Grab your bear can or camp chair, kick your feet up and chew the fat about anything Sierra Nevada related that doesn't quite fit in any of the other forums. Within reason, (and the HST rules and guidelines) this is also an anything goes forum. Tell stories, discuss wilderness issues, music, or whatever else the High Sierra stirs up in your mind.
First ever backpacking trip: my buddy and I decided to hike to the Little Kern bridge and over to Gray's meadow area for one night.
Gear:
Hi-top Vans--After 5 miles, my feet felt like pancakes due to no arch support.....hey, I was a skater.
6lb Kelty tent
Green propane tank with steel 12oz stove
Way too much food
After the trip, I bought my first Backpacker Magazine Issue and have been chasing the right gear rabbit down the hole ever since.
First ever backpacking trip: my buddy and I decided to hike to the Little Kern bridge and over to Gray's meadow area for one night.
Gear:
Hi-top Vans--After 5 miles, my feet felt like pancakes due to no arch support.....hey, I was a skater.
6lb Kelty tent
Green propane tank with steel 12oz stove
Way too much food
After the trip, I bought my first Backpacker Magazine Issue and have been chasing the right gear rabbit down the hole ever since.
The "Way too much food" reminds me of poor food packing of such epic proportions that a partner began throwing his way too much food into the campfire-- including whole blocks of cheese!
That guy has been referred to as "Cheese-in-the-Fire" ever since.
If this counts as a "first descent" I think that's stupid.
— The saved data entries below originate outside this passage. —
Lemma process_rows_mk_row conf rs : ∀ i st,
  (i + length rs ≤ length (traces st))%nat →
  (i + length rs ≤ length (pfc_readings st))%nat →
  process_rows conf i (mk_row <$> rs) st = Ok (record_rows conf i rs st).
Proof.
  induction rs as [|r rs IH]; intros i st Ht Hp; simpl in *; [reflexivity|].
  rewrite process_row_mk_row by lia. simpl.
  destruct (record_row_lengths conf i r st) as [E1 E2].
  apply IH; lia.
Qed.

Lemma process_rows_overflow conf rs : ∀ i st,
  length (pfc_readings st) = length (traces st) →
  (i ≤ length (traces st) < i + length rs)%nat →
  process_rows conf i (mk_row <$> rs) st = Raise IndexError.
Proof.
  induction rs as [|r rs IH]; intros i st Hlen Hi; simpl in *; [lia|].
  destruct (decide (i < length (traces st))%nat) as [Hlt|Hge].
  - rewrite process_row_mk_row by lia. simpl.
    destruct (record_row_lengths conf i r st) as [E1 E2].
    apply IH; lia.
  - rewrite process_row_overflow by lia. reflexivity.
Qed.

Lemma process_rows_Ok_inv conf rows0 : ∀ i st st',
  process_rows conf i rows0 st = Ok st' →
  ∃ rs, rows0 = mk_row <$> rs ∧ st' = record_rows conf i rs st
        ∧ (rs = [] ∨ (i + length rs ≤ length (traces st))%nat
                     ∧ (i + length rs ≤ length (pfc_readings st))%nat).
Proof.
  induction rows0 as [|row rows0 IH]; intros i st st' H; simpl in H.
  - exists []. split; [reflexivity|]. split; [by injection H|by left].
  - destruct (process_row conf i row st) as [st1|e] eqn:E; [|discriminate].
    simpl in H.
    apply process_row_Ok_inv in E as (r & -> & Ht & Hp & ->).
    apply IH in H as (rs & -> & -> & Hb).
    exists (r :: rs). split; [reflexivity|]. split; [reflexivity|]. right.
    destruct (record_row_lengths conf i r st) as [E1 E2].
    destruct Hb as [->|[H1 H2]]; simpl; lia.
Qed.

Lemma alter_from_lookup {A B} (f : B → A → A) rs : ∀ i (l : list A) j,
  alter_from f i rs l !! j =
  match (if decide (i ≤ j)%nat then rs !! (j - i)%nat else None) with
  | Some r => f r <$> l !! j
  | None => l !! j
  end.
Proof.
  induction rs as [|r rs IH]; intros i l j; simpl.
  - by destruct (decide (i ≤ j)%nat).
  - rewrite IH. destruct (decide (S i ≤ j)%nat) as [Hlt|Hge].
    + rewrite decide_True by lia.
      replace (j - i)%nat with (S (j - S i)) by lia. simpl.
      rewrite list_lookup_alter_ne by lia. reflexivity.
    + destruct (decide (i ≤ j)%nat) as [Hle|Hgt].
      * assert (j = i) as -> by lia. rewrite Nat.sub_diag. simpl.
        apply list_lookup_alter_eq.
      * rewrite list_lookup_alter_ne by lia. reflexivity.
Qed.

Lemma alter_from_0_lookup {A B} (f : B → A → A) rs (l : list A) j :
  alter_from f 0 rs l !! j =
  match rs !! j with
  | Some r => f r <$> l !! j
  | None => l !! j
  end.
Proof.
  rewrite alter_from_lookup, decide_True by lia. by rewrite Nat.sub_0_r.
Qed.

Lemma record_rows_traces conf rs : ∀ i st,
  traces (record_rows conf i rs st) =
  alter_from (λ r h, h ++ [recorded_trace conf r.1.1.1]) i rs (traces st).
Proof. induction rs as [|r rs IH]; intros i st; simpl; [done|]. by rewrite IH. Qed.
(** The controller is reported busy exactly when some initialised channel
    has a TCS of its active group (or of the wake group it borrows) in use, or
    a fast-path TCS whose status reads not idle; solver mode is entered
    exactly when it is not busy. *)
Theorem ctrlr_is_busy_spec (d : rsc_drv) :
  (forall i, 0 <= i < 2 -> 0 <= tg_offset (tcs_of d i (get_tcs_for_msg d RPMH_ACTIVE_ONLY_STATE i))) ->
  (rpmh_rsc_ctrlr_is_busy d = true <->
   exists i, 0 <= i < 2 /\ ch_initialized (ch d !!! Z.to_nat i) = true /\
     ((exists x, in_group (tcs_of d i (get_tcs_for_msg d RPMH_ACTIVE_ONLY_STATE i)) x /\
         Z.testbit (tcs_in_use d) x = true) \/
      (tg_num_tcs (tcs_of d i FAST_PATH_TCS) <> 0 /\
       read_tcs_reg d (regs d RSC_DRV_STATUS) (tg_offset (tcs_of d i FAST_PATH_TCS)) = 0))) /\
  rpmh_rsc_mode_solver_set d true true =
    (if rpmh_rsc_ctrlr_is_busy d then (- EBUSY, d) else (0, d <| in_solver_mode := true |>)).
Proof using H0.
  intros Ho. split.
  - unfold rpmh_rsc_ctrlr_is_busy. rewrite existsb_exists. split.
    + intros (i & Hi%list_elem_of_In%zseq_elem & Hb). exists i. split; [exact Hi|].
      apply ctrlr_not_busy_iff; [apply Ho; exact Hi|done].
    + intros (i & Hi & Hb). exists i. split; [by apply list_elem_of_In, zseq_elem|].
      apply ctrlr_not_busy_iff; [by apply Ho|done].
  - unfold rpmh_rsc_mode_solver_set. by destruct (rpmh_rsc_ctrlr_is_busy d).
Qed.

(** Probing a fresh channel lays its TCS groups out without overlap: the
    groups get disjoint ranges of TCS numbers, inside the range the channel
    adds to the DRV and within the number of TCSes the hardware has, and the
    mask of a group is the set of its TCSes. *)
Theorem probe_channel_layout (d d' : rsc_drv) (elems : list Z) (max_tcs ncpt c : Z) :
  drv_shape d -> 0 <= c < 2 -> ch_tcs (ch d !!! Z.to_nat c) = replicate TCS_TYPE_NR zero_tcs ->
  0 <= drv_num_tcs d -> 0 <= max_tcs -> drv_num_tcs d + max_tcs <= 32 ->
  Forall (fun e => 0 <= e) elems ->
  rpmh_probe_channel_tcs_config d elems max_tcs ncpt c = (0, d') ->
  exists st, 0 <= st <= max_tcs /\ drv_num_tcs d' = drv_num_tcs d + st /\
    ch_initialized (ch d' !!! Z.to_nat c) = true /\
    groups_ok (ch_tcs (ch d' !!! Z.to_nat c)) ncpt (drv_num_tcs d) st.
Proof using.
  intros [Sh _] Hc Hf H1 H2 H3 Hp. unfold rpmh_probe_channel_tcs_config. cbv zeta.
  case_goal; [done|]. destruct (check_tcs_cfg _) eqn:Ek; cbn [negb]; [|done]. rewrite Hf.
  destruct (layout_tcses _ _ _ _ _ _) as [[ret tcss] st] eqn:El.
  destruct (truth ret) eqn:Er; [intros [= -> <-]; done|]. unfold truth in Er. zbool. subst ret.
  intros [= <-]. apply layout_tcses_spec in El as [G Hst];
    [|apply groups_ok_fresh|lia|lia|lia|by apply cfg_pairs_pos|done].
  exists st. cbn [set_field drv_num_tcs ch]. assert (Z.to_nat c < MAX_CHANNEL)%nat by (unfold MAX_CHANNEL; lia).
  rewrite list_insert_insert_eq, !list_lookup_total_insert_eq' by (rewrite ?length_insert; lia).
  cbn [set_field ch_initialized ch_tcs]. done.
Qed.

End Properties.

(** Switching the channel always reports success, also when none of the
    ten reads of the completion register shows the wake votes of the new
    channel applied; the completion status is cleared exactly when one of the
    first nine reads shows them. *)
Theorem switch_channel_result (d : rsc_drv) (c : Z) (complete : nat -> Z) :
  fst (rpmh_rsc_switch_channel d c complete) = 0 /\
  let d1 := writel d (BIT c) (base d + regs d RSC_DRV_CHN_UPDATE) in
  let mask := if c =? 0 then CH0_WAKE_TCS_STATUS else CH1_WAKE_TCS_STATUS in
  ((forall k, (k < 9)%nat -> Z.land (complete k) mask = 0) ->
     snd (rpmh_rsc_switch_channel d c complete) = d1) /\
  (forall k, (k < 9)%nat -> Z.land (complete k) mask <> 0 ->
     snd (rpmh_rsc_switch_channel d c complete) =
     writel d1 CH_CLEAR_STATUS (base d + regs d RSC_DRV_CHN_TCS_COMPLETE)).
Proof.
  split; [done|]. cbv zeta. unfold rpmh_rsc_switch_channel, rpmh_rsc_is_tcs_completed, tcs_completed_ret.
  set (mask := if c =? 0 then _ else _). cbn [fst snd].
  pose proof (poll_complete_spec complete mask 0 10) as P. split.
  - intros Hz. destruct (poll_complete complete mask 0 10) eqn:E; [done|]. exfalso.
    destruct (proj1 P) as (k & Hk & Hn); [lia|]. apply Hn, Hz. lia.
  - intros k Hk Hn. destruct (poll_complete complete mask 0 10) eqn:E; [|done]. exfalso.
    assert (0 < 0)%nat; [|lia]. apply (proj2 P). exists k. split; [lia|done].
Qed.

(** The next-wakeup registers are never written: probing leaves the
    groups of [drv->tcs] empty, and with those empty the function returns
    before its first write. *)
Theorem next_wakeup_unwritten (d : rsc_drv) (id : Z) (offset : result Z) (distance : option Z)
  (nodes : list (list Z)) (suspend : bool) (cycles : Z) :
  drv_tcs d = replicate TCS_TYPE_NR zero_tcs ->
  let d1 := snd (rpmh_probe_tcs_config d id offset distance nodes) in
  rpmh_rsc_write_next_wakeup d1 suspend cycles = d1.
Proof.
  intros Hz d1. unfold rpmh_rsc_write_next_wakeup.
  assert (drv_tcs d1 = replicate TCS_TYPE_NR zero_tcs) as -> by (unfold d1; by rewrite probe_tcs_config_drv_tcs).
  done.
Qed.

(** ** A concrete controller: version 3.0 registers at address 0, one channel
    with two active, three sleep and three wake TCSes of sixteen commands. *)

Definition zero_drv : rsc_drv :=
  mk_drv rpmh_rsc_reg_offset_ver_3_0 0 0 0 0 0 false 0 true (replicate TCS_TYPE_NR zero_tcs)
    (replicate MAX_CHANNEL zero_ch) 0 (upd (fun _ => 0) 12 2147483663) [].

Definition demo_elems : list Z := [2; 2; 0; 3; 1; 3; 3; 0; 4; 0].

Definition demo_drv : rsc_drv :=
  snd (rpmh_probe_tcs_config zero_drv 0 (Ok 3328) None [demo_elems]).

Definition demo_msg (s : rpmh_state) (wait : bool) : tcs_request :=
  mk_msg s wait [mk_cmd 262400 7 1; mk_cmd 327936 9 0].

Definition demo_req : rpmh_request := mk_req (demo_msg RPMH_ACTIVE_ONLY_STATE true) (Some 42).

Lemma demo_shape : drv_shape demo_drv.
Proof. split; [done|]. intros [|[|c]] Hc; [done|done|unfold MAX_CHANNEL in Hc; lia]. Qed.

Lemma demo_channel_ok s : channel_ok demo_drv s 0.
Proof.
  split; [apply demo_shape|lia|apply tables_layout|vm_compute; congruence|..];
    destruct s; vm_compute; intuition congruence.
Qed.

Lemma demo_wait_flags s b : Forall wait_flag (cmds (demo_msg s b)).
Proof. repeat constructor; unfold wait_flag; cbn; lia. Qed.

Lemma demo_active_ok : active_ok demo_drv.
Proof.
  assert (forall i, 0 <= i < 2 -> ch_initialized (ch demo_drv !!! Z.to_nat i) = true -> i = 0) as One.
  { intros i Hi. assert (i = 0 \/ i = 1) as [->| ->] by lia; [done|]. by vm_compute. }
  split.
  - intros i x Hi Hx ->%One; [|done]. cbv zeta.
    replace (tg_mask _) with (Z.ones 2) by (by vm_compute).
    replace (tg_offset _) with 0 by (by vm_compute). replace (tg_num_tcs _) with 2 by (by vm_compute).
    destruct (Z.lt_ge_cases x 2); [rewrite Z.ones_spec_low by lia|rewrite Z.ones_spec_high by lia]; lia.
  - intros i k x Hi Hk Hx ->%One ->%One; done.
Qed.

Lemma find_slots_spec_witness :
  exists r, find_slots (tcs_of demo_drv 0 SLEEP_TCS) (demo_msg RPMH_SLEEP_STATE false) = Some r /\
  is_ok r = true.
Proof.
  destruct (find_slots_spec (H := bitmap_linear) (tcs_of demo_drv 0 SLEEP_TCS) (demo_msg RPMH_SLEEP_STATE false))
    as (r & E & _).
  - by split.
  - done.
  - exists r. split; [exact E|]. clear -E. vm_compute in E. by injection E as <-.
Defined.

Lemma write_ctrl_data_spec_witness :
  exists d', rpmh_rsc_write_ctrl_data demo_drv (demo_msg RPMH_SLEEP_STATE false) 0 = Some (0, d') /\
  d' <> demo_drv.
Proof.
  destruct (write_ctrl_data_spec (H := bitmap_linear) demo_drv (demo_msg RPMH_SLEEP_STATE false) 0)
    as (ret & d' & E & [[-> _]|[-> (tcs' & t & j & _ & S & _)]]).
  - apply demo_channel_ok.
  - apply demo_wait_flags.
  - done.
  - by split.
  - exfalso. clear -E. vm_compute in E. discriminate.
  - exists d'. split; [exact E|]. intros ->. clear -E.
    apply (f_equal (fun o => match o with Some (_, d) => tg_slots (tcs_of d 0 SLEEP_TCS) | None => 0 end)) in E.
    vm_compute in E. discriminate.
Defined.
Limpingcrab, your into "first descents" aren't you? Is this what they look like?
Well if we time the drop, it seems less than 20' to contact with the slope below, which is about typical of big Sierra cornices. At least he had a safe run out zone, and the impact zone was inclined, lessening any impact forces.
Heck Harlen, we are wondering when you are going to ski off that chossy face of Virginia Peak, you free climbed on a previous TR.
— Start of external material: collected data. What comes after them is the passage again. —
Lemma set_batch_ok c state m :
  client_ok c -> state <> RPMH_ACTIVE_ONLY_STATE ->
  m = zero_msg \/ msg_state m = state /\ Forall wait_flag (cmds m) ->
  client_ok ((set_batch c state m) <| dirty := true |>).
Proof using.
  intros [] Hs Hm. destruct cc_flags0. destruct Hm as [->|[Hm Hw]]; destruct state; try done;
    split; try done; cbn; auto; split; auto; constructor.
Qed.

Lemma set_batch_twice c state m m' : set_batch (set_batch c state m) state m' = set_batch c state m'.
Proof using. by destruct state. Qed.

Lemma batch_of_set c state m : batch_of (set_batch c state m) state = m.
Proof using. by destruct state. Qed.

Lemma irqs_ok_keeps s d l : coherent s -> keeps chn (drv s) d -> irqs_ok s l ->
  l <> [] -> active_apart d chn MAX_RPMH_PAYLOAD /\ Forall (irq_apart d chn) l.
Proof using.
  intros Hco K Hi Hl. destruct (Hi Hl) as [Ha Hf]. pose proof (cr_channel _ _ (co_rep _ Hco)) as Hc.
  split; [by eapply keeps_active|]. eapply Forall_impl; [exact Hf|]. intros x. by apply irq_apart_keeps.
Qed.

Lemma write_coherent s e k state cmd n ret s' :
  coherent s -> allowed s state -> votes_given cmd -> irqs_ok s (irqs e) ->
  rpmh_write MAX_RPMH_PAYLOAD s e k state cmd n = Returns ret s' -> coherent s'.
Proof using H0.
  intros Hco Hal Hv Hi. unfold rpmh_write. rewrite (co_standalone _ Hco). cbv zeta.
  destruct (__fill_rpmh_msg _ _ _ _ _) as [r m] eqn:Ef. case_goal; [by intros [= <- <-]|].
  case_goal; [by intros [= <- <-]|]. apply fill_ok in Ef as [[Hr _]|(F1 & F2 & F3)]; [congruence| |done].
  destruct (__rpmh_write _ _ _ _) as [r1 s1| | |] eqn:E; try done.
  apply rpmh_write_coherent in E as [Hco1 K]; [|done..].
  case_goal; [by intros [= <- <-]|]. destruct (run_irqs (drv s1) (irqs e)) as [d|] eqn:Er; [|done].
  apply run_irqs_keeps in Er; [|by apply co_rep|by apply irqs_ok_keeps with s].
  pose proof (coherent_keeps _ _ Hco1 Er).
  case_goal; [case_goal; [done|]|]; by intros [= <- <-].
Qed.

Lemma batch_active_coherent s e k cmd n ret s' :
  coherent s -> own_active s -> votes_given cmd -> irqs_ok s (irqs e) ->
  rpmh_write_batch MAX_RPMH_PAYLOAD s e k RPMH_ACTIVE_ONLY_STATE cmd n = Returns ret s' -> coherent s'.
Proof using H0.
  intros Hco Ha Hv Hi. unfold rpmh_write_batch. rewrite (co_standalone _ Hco). cbv zeta.
  rewrite bool_decide_true by done.
  destruct (__fill_rpmh_msg _ _ _ _ _) as [r m] eqn:Ef. case_goal; [by intros [= <- <-]|].
  case_goal; [by intros [= <- <-]|]. apply fill_ok in Ef as [[Hr _]|(F1 & F2 & F3)]; [congruence| |done].
  destruct (rpmh_rsc_get_channel (drv s) (polls e)) as [c|] eqn:Eg; [|done]. case_goal; [by intros [= <- <-]|].
  destruct (rpmh_rsc_send_data _ _ _ _) as [[r1 d]|] eqn:Es; [|done]. zbool.
  pose proof (ap_fits _ _ _ Ha) as [? _].
  assert (keeps chn (drv s) d) as K 
    by (apply (coherent_sent s (mk_req m (Some k)) (polls e) c (sts e) r1); [done..|cbn; lia|done|lia|done]).
  pose proof (coherent_keeps _ _ Hco K) as Hco1. case_goal; [by intros [= <- <-]|].
  destruct (run_irqs d (irqs e)) as [d2|] eqn:Er; [|done].
  apply run_irqs_keeps in Er; [|exact (co_rep _ Hco1)|by apply irqs_ok_keeps with s].
  case_goal; [done|]. intros [= <- <-]. exact (coherent_keeps _ _ Hco1 Er).
Qed.

Lemma batch_coherent s e k state cmd n ret s' :
  coherent s -> state <> RPMH_ACTIVE_ONLY_STATE -> votes_given cmd ->
  rpmh_write_batch MAX_RPMH_PAYLOAD s e k state cmd n = Returns ret s' -> coherent s'.
Proof using.
  intros Hco Hst Hv. pose proof (co_standalone _ Hco) as Hs. unfold rpmh_write_batch. rewrite Hs.
  cbv zeta. unfold check_ctrlr_state. rewrite (bool_decide_false (state = RPMH_ACTIVE_ONLY_STATE)) by done.
  cbn [negb truth Z.eqb]. rewrite batch_of_set.
  destruct (__fill_rpmh_msg MAX_RPMH_PAYLOAD zero_msg state cmd n) as [r m] eqn:Ef. apply fill_ok in Ef; [|done].
  rewrite set_batch_twice. intros [= <- <-]. destruct Hco. split; cbn [drv client rpmh_standalone set_field]; [done..| |done].
  apply (set_batch_ok (client s)); [done|done|]. destruct Ef as [[_ ->]|(? & F & _)]; [by left|right]. split; [done|].
  eapply Forall_impl; [exact F|]. by intros ? [_ ?].
Qed.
Probably the two best examples of my stupidity both occurred on Mt Shasta. I'll go with the most recent act of stupidity. In 2014 I decided to climb Mt Shasta again. To cut a long story short, I decided to take the express elevator down to "Lake Helen". I decided to glissade even though the sun had just hit the Avalanch Gulch route where I was. I started down and quickly picked up speed on the icy surface. Leaning back and putting a little pressure on my ice axe wasn't slowing me down, as it just skipped along the ice. So, I leaned back a bit more to put some more pressure on it, and then it bit in. The ice axe stopped but I didn't. It was ripped from my hand, and with a loud pop, the rubber tether snapped. I dug my boot heels in as best I could, and I guess that combined with the ice axe was enough to stop me. I put my crampons back on, walked back up to grab my ice axe, and walked the rest of the way back down to bunny flat, uninjured. I could have easily died if I had arrived at Lake Helen going full speed.
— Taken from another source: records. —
(** The global heap: allocating a free item of at most the available size
    gives it the next free bytes, moves the free offset up and the available
    count down by the aligned size, the lookup of the item finds exactly those
    bytes, and a second allocation is refused. *)
Theorem alloc_global_roundtrip (sm : qcom_smem) (item size : Z) :
  let m := smem_mem sm in
  let h := region_virt (region0 sm) in
  let a := ALIGN size 8 in
  bytes_ok m -> 0 <= item < SMEM_ITEM_COUNT -> 0 <= size < 2 ^ 32 -> regions sm <> [] ->
  rd32 m (header_toc h item) = 0 -> Z.land (rd32 m (header_toc h item + 12)) AUX_BASE_MASK = 0 ->
  a <= rd32 m (header_available h) ->
  rd32 m (header_free_offset h) + a <= region_size (region0 sm) -> region_size (region0 sm) < 2 ^ 32 ->
  exists m', qcom_smem_alloc_global m h item size = (0, m') /\
    qcom_smem_get_global (sm <| smem_mem := m' |>) item = Ok (h + rd32 m (header_free_offset h), a) /\
    rd32 m' (header_free_offset h) = rd32 m (header_free_offset h) + a /\
    rd32 m' (header_available h) = rd32 m (header_available h) - a /\
    qcom_smem_alloc_global m' h item size = (- EEXIST, m').
Proof.
  intros m h a Hb Hi Hs Hr H0 Hx Ha Hf Hz. destruct (ALIGN_u64 size) as [Ha1 Ha2]; [lia|]. fold a in Ha1, Ha2.
  pose proof (rd32_bound m (header_free_offset h) Hb) as B1. pose proof (rd32_bound m (header_available h) Hb) as B2.
  unfold qcom_smem_alloc_global at 1. cbv zeta. rewrite H0. fold a. rewrite Ha1.
  rewrite (proj2 (Z.ltb_ge _ a)) by lia. rewrite (u32_small a) by lia.
  set (fo := rd32 m (header_free_offset h)) in *. set (av := rd32 m (header_available h)) in *.
  set (en := header_toc h item) in *.
  assert (en = h + 208 + 16 * item) as Een by done. unfold SMEM_ITEM_COUNT in Hi.
  unfold header_free_offset, header_available in *.
  set (m1 := wr32 m (en + 4) fo). set (m2 := wr32 m1 (en + 8) a). set (m3 := wr32 m2 en 1).
  assert (rd32 m3 (h + 196) = fo) as R1 by (unfold m3, m2, m1; rdwr; done).
  rewrite R1, (u32_small (fo + a)) by lia. set (m4 := wr32 m3 (h + 196) (fo + a)).
  assert (rd32 m4 (h + 200) = av) as R2 by (unfold m4, m3, m2, m1; rdwr; done).
  rewrite R2, (u32_small (av - a)) by lia. eexists. split; [reflexivity|]. set (m5 := wr32 m4 (h + 200) (av - a)).
  assert (rd32 m5 en = 1 /\ rd32 m5 (en + 4) = fo /\ rd32 m5 (en + 8) = a /\ rd32 m5 (en + 12) = rd32 m (en + 12) /\
    rd32 m5 (h + 196) = fo + a /\ rd32 m5 (h + 200) = av - a) as (Q1 & Q2 & Q3 & Q4 & Q5 & Q6).
  { unfold m5, m4, m3, m2, m1. repeat split; rdwr; try done; apply Z.mod_small;
      change (256 ^ Z.of_nat 4) with (2 ^ 32); lia. }
  split; [|split; [done|split; [done|]]].
  - unfold qcom_smem_get_global. cbv zeta. change (smem_mem (sm <| smem_mem := m5 |>)) with m5.
    change (region0 (sm <| smem_mem := m5 |>)) with (region0 sm). fold h. fold en. rewrite Q1, Q4, Hx. cbn [truth negb Z.eqb].
    change (regions (sm <| smem_mem := m5 |>)) with (regions sm).
    unfold region0 in *. destruct (regions sm) as [|r rs]; [done|]. cbn [find_region]. rewrite orb_true_r, Q2, Q3.
    change ((r :: rs) !!! 0%nat) with r in *. rewrite (proj2 (Z.ltb_ge (region_size r) _)) by lia. done.
  - unfold qcom_smem_alloc_global. fold en. by rewrite Q1.
Qed.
Lumbergh21 wrote: ↑Sun Apr 02, 2023 8:20 pm
..I leaned back a bit more to put some more pressure on it, and then it bit in. The ice axe stopped but I didn't. It was ripped from my hand, and with a loud pop, the rubber tether snapped...
Had an untethering incident, back in the day of hickory shafted pioletes. The tether was attached to a metal ring that slid up and down the shaft, retained by a wood screw set in the shaft that precluded the tether from sliding off the shaft end. In my case the force tore the screw out of the shaft. I was also lucky, only got real banged up, but no broken bones or teeth. Thereafter I always used a nylon strap tether, tied my leash directly to the axe head. If the axe grabs the ice it may dislocate my arm, but I'll still have my axe. I figure I have better odds with that, than surviving an uncontrolled glissade/toboggan ride to my demise. Also, I attach the leash to my wrist, so it is easier to retrieve if I lose my grip, than trying to catch it while it is wildly flailing on a tether attached to my waist or pack.